── ENTRIES PROVIDED ──
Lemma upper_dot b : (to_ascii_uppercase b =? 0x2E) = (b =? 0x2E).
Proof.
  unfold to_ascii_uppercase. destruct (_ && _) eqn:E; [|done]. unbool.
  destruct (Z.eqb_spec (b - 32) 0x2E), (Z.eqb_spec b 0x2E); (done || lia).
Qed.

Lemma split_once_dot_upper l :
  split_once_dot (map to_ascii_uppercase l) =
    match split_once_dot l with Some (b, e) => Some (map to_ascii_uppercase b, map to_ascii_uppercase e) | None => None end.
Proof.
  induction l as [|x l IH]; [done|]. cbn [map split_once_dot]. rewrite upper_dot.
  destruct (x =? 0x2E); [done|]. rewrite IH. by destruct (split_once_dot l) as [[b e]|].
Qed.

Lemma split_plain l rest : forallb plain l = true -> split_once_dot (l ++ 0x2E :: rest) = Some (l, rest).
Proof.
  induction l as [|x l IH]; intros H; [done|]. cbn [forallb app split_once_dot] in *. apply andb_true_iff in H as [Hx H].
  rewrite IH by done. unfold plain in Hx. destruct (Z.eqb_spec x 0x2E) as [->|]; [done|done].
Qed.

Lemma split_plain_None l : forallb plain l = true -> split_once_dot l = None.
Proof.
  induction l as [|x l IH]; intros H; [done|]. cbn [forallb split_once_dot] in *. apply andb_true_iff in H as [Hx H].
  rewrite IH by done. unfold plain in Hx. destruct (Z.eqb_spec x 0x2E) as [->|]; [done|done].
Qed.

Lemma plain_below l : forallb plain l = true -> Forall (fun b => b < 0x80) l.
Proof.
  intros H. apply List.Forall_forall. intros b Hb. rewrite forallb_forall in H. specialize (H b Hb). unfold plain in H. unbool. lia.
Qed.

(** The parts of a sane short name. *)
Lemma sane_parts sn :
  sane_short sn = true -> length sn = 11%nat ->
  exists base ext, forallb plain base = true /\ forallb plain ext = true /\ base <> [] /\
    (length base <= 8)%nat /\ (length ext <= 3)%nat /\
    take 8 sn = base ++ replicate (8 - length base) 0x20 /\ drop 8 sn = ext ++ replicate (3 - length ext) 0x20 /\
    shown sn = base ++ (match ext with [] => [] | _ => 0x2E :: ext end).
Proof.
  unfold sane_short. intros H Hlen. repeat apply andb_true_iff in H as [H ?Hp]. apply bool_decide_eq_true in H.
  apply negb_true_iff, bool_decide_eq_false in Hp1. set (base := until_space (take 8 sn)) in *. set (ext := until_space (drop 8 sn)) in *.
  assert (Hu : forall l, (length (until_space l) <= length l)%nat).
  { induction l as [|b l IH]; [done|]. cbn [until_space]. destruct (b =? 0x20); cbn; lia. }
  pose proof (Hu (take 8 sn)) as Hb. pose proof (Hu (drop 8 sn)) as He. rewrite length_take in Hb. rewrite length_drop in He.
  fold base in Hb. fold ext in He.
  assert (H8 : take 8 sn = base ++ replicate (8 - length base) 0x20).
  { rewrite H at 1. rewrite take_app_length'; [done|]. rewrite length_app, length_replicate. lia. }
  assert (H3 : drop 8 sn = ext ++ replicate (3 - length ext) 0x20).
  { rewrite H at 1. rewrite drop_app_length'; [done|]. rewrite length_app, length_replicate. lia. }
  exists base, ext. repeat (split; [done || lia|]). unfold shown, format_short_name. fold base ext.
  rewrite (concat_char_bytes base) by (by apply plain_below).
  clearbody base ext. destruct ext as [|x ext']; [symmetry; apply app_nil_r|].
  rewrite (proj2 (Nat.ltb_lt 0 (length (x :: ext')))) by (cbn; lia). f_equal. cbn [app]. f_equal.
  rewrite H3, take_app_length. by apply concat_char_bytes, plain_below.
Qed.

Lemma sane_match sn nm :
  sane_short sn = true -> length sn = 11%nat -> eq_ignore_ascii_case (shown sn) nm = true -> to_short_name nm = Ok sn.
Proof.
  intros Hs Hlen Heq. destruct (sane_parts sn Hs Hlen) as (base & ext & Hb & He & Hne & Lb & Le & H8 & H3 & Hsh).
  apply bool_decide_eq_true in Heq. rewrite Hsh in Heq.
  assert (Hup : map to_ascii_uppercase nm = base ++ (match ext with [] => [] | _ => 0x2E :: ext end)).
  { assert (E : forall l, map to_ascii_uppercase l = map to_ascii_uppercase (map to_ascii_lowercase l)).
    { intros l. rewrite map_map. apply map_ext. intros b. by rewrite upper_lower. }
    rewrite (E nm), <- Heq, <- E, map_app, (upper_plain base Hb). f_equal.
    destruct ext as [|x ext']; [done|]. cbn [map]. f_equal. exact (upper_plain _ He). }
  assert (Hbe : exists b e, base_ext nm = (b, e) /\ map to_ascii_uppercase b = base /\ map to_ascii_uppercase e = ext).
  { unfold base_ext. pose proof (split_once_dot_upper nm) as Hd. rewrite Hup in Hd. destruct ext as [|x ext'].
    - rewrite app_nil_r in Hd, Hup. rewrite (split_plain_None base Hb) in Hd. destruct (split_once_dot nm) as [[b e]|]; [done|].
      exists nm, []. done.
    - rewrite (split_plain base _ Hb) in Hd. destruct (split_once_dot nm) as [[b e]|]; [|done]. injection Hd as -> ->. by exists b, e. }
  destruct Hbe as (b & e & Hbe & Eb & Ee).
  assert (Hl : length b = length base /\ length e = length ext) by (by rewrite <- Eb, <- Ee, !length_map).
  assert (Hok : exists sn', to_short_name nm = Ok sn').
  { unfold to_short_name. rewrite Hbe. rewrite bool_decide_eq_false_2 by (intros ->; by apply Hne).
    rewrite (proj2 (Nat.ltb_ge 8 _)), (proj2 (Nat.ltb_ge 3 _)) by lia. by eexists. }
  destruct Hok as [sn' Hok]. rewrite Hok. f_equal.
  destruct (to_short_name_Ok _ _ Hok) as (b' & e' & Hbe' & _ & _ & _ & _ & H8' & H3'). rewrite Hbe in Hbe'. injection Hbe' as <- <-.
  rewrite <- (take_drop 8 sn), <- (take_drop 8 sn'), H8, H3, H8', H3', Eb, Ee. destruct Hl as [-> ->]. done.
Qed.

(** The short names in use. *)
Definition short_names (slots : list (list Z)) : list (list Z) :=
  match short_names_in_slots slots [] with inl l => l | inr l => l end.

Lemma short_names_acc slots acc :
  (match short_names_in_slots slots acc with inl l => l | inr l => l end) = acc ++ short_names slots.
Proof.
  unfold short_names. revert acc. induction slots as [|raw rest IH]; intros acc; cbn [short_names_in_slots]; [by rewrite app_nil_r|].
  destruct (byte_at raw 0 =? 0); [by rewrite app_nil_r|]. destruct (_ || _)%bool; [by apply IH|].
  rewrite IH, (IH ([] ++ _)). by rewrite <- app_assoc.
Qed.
───
Transcribe all the entries, keeping each one exactly as it is.

Lemma upper_dot b : (to_ascii_uppercase b =? 0x2E) = (b =? 0x2E).
Proof.
  unfold to_ascii_uppercase. destruct (_ && _) eqn:E; [|done]. unbool.
  destruct (Z.eqb_spec (b - 32) 0x2E), (Z.eqb_spec b 0x2E); (done || lia).
Qed.

Lemma split_once_dot_upper l :
  split_once_dot (map to_ascii_uppercase l) =
    match split_once_dot l with Some (b, e) => Some (map to_ascii_uppercase b, map to_ascii_uppercase e) | None => None end.
Proof.
  induction l as [|x l IH]; [done|]. cbn [map split_once_dot]. rewrite upper_dot.
  destruct (x =? 0x2E); [done|]. rewrite IH. by destruct (split_once_dot l) as [[b e]|].
Qed.

Lemma split_plain l rest : forallb plain l = true -> split_once_dot (l ++ 0x2E :: rest) = Some (l, rest).
Proof.
  induction l as [|x l IH]; intros H; [done|]. cbn [forallb app split_once_dot] in *. apply andb_true_iff in H as [Hx H].
  rewrite IH by done. unfold plain in Hx. destruct (Z.eqb_spec x 0x2E) as [->|]; [done|done].
Qed.

Lemma split_plain_None l : forallb plain l = true -> split_once_dot l = None.
Proof.
  induction l as [|x l IH]; intros H; [done|]. cbn [forallb split_once_dot] in *. apply andb_true_iff in H as [Hx H].
  rewrite IH by done. unfold plain in Hx. destruct (Z.eqb_spec x 0x2E) as [->|]; [done|done].
Qed.

Lemma plain_below l : forallb plain l = true -> Forall (fun b => b < 0x80) l.
Proof.
  intros H. apply List.Forall_forall. intros b Hb. rewrite forallb_forall in H. specialize (H b Hb). unfold plain in H. unbool. lia.
Qed.

(** The parts of a sane short name. *)
Lemma sane_parts sn :
  sane_short sn = true -> length sn = 11%nat ->
  exists base ext, forallb plain base = true /\ forallb plain ext = true /\ base <> [] /\
    (length base <= 8)%nat /\ (length ext <= 3)%nat /\
    take 8 sn = base ++ replicate (8 - length base) 0x20 /\ drop 8 sn = ext ++ replicate (3 - length ext) 0x20 /\
    shown sn = base ++ (match ext with [] => [] | _ => 0x2E :: ext end).
Proof.
  unfold sane_short. intros H Hlen. repeat apply andb_true_iff in H as [H ?Hp]. apply bool_decide_eq_true in H.
  apply negb_true_iff, bool_decide_eq_false in Hp1. set (base := until_space (take 8 sn)) in *. set (ext := until_space (drop 8 sn)) in *.
  assert (Hu : forall l, (length (until_space l) <= length l)%nat).
  { induction l as [|b l IH]; [done|]. cbn [until_space]. destruct (b =? 0x20); cbn; lia. }
  pose proof (Hu (take 8 sn)) as Hb. pose proof (Hu (drop 8 sn)) as He. rewrite length_take in Hb. rewrite length_drop in He.
  fold base in Hb. fold ext in He.
  assert (H8 : take 8 sn = base ++ replicate (8 - length base) 0x20).
  { rewrite H at 1. rewrite take_app_length'; [done|]. rewrite length_app, length_replicate. lia. }
  assert (H3 : drop 8 sn = ext ++ replicate (3 - length ext) 0x20).
  { rewrite H at 1. rewrite drop_app_length'; [done|]. rewrite length_app, length_replicate. lia. }
  exists base, ext. repeat (split; [done || lia|]). unfold shown, format_short_name. fold base ext.
  rewrite (concat_char_bytes base) by (by apply plain_below).
  clearbody base ext. destruct ext as [|x ext']; [symmetry; apply app_nil_r|].
  rewrite (proj2 (Nat.ltb_lt 0 (length (x :: ext')))) by (cbn; lia). f_equal. cbn [app]. f_equal.
  rewrite H3, take_app_length. by apply concat_char_bytes, plain_below.
Qed.

Lemma sane_match sn nm :
  sane_short sn = true -> length sn = 11%nat -> eq_ignore_ascii_case (shown sn) nm = true -> to_short_name nm = Ok sn.
Proof.
  intros Hs Hlen Heq. destruct (sane_parts sn Hs Hlen) as (base & ext & Hb & He & Hne & Lb & Le & H8 & H3 & Hsh).
  apply bool_decide_eq_true in Heq. rewrite Hsh in Heq.
  assert (Hup : map to_ascii_uppercase nm = base ++ (match ext with [] => [] | _ => 0x2E :: ext end)).
  { assert (E : forall l, map to_ascii_uppercase l = map to_ascii_uppercase (map to_ascii_lowercase l)).
    { intros l. rewrite map_map. apply map_ext. intros b. by rewrite upper_lower. }
    rewrite (E nm), <- Heq, <- E, map_app, (upper_plain base Hb). f_equal.
    destruct ext as [|x ext']; [done|]. cbn [map]. f_equal. exact (upper_plain _ He). }
  assert (Hbe : exists b e, base_ext nm = (b, e) /\ map to_ascii_uppercase b = base /\ map to_ascii_uppercase e = ext).
  { unfold base_ext. pose proof (split_once_dot_upper nm) as Hd. rewrite Hup in Hd. destruct ext as [|x ext'].
    - rewrite app_nil_r in Hd, Hup. rewrite (split_plain_None base Hb) in Hd. destruct (split_once_dot nm) as [[b e]|]; [done|].
      exists nm, []. done.
    - rewrite (split_plain base _ Hb) in Hd. destruct (split_once_dot nm) as [[b e]|]; [|done]. injection Hd as -> ->. by exists b, e. }
  destruct Hbe as (b & e & Hbe & Eb & Ee).
  assert (Hl : length b = length base /\ length e = length ext) by (by rewrite <- Eb, <- Ee, !length_map).
  assert (Hok : exists sn', to_short_name nm = Ok sn').
  { unfold to_short_name. rewrite Hbe. rewrite bool_decide_eq_false_2 by (intros ->; by apply Hne).
    rewrite (proj2 (Nat.ltb_ge 8 _)), (proj2 (Nat.ltb_ge 3 _)) by lia. by eexists. }
  destruct Hok as [sn' Hok]. rewrite Hok. f_equal.
  destruct (to_short_name_Ok _ _ Hok) as (b' & e' & Hbe' & _ & _ & _ & _ & H8' & H3'). rewrite Hbe in Hbe'. injection Hbe' as <- <-.
  rewrite <- (take_drop 8 sn), <- (take_drop 8 sn'), H8, H3, H8', H3', Eb, Ee. destruct Hl as [-> ->]. done.
Qed.

(** The short names in use. *)
Definition short_names (slots : list (list Z)) : list (list Z) :=
  match short_names_in_slots slots [] with inl l => l | inr l => l end.

Lemma short_names_acc slots acc :
  (match short_names_in_slots slots acc with inl l => l | inr l => l end) = acc ++ short_names slots.
Proof.
  unfold short_names. revert acc. induction slots as [|raw rest IH]; intros acc; cbn [short_names_in_slots]; [by rewrite app_nil_r|].
  destruct (byte_at raw 0 =? 0); [by rewrite app_nil_r|]. destruct (_ || _)%bool; [by apply IH|].
  rewrite IH, (IH ([] ++ _)). by rewrite <- app_assoc.
Qed.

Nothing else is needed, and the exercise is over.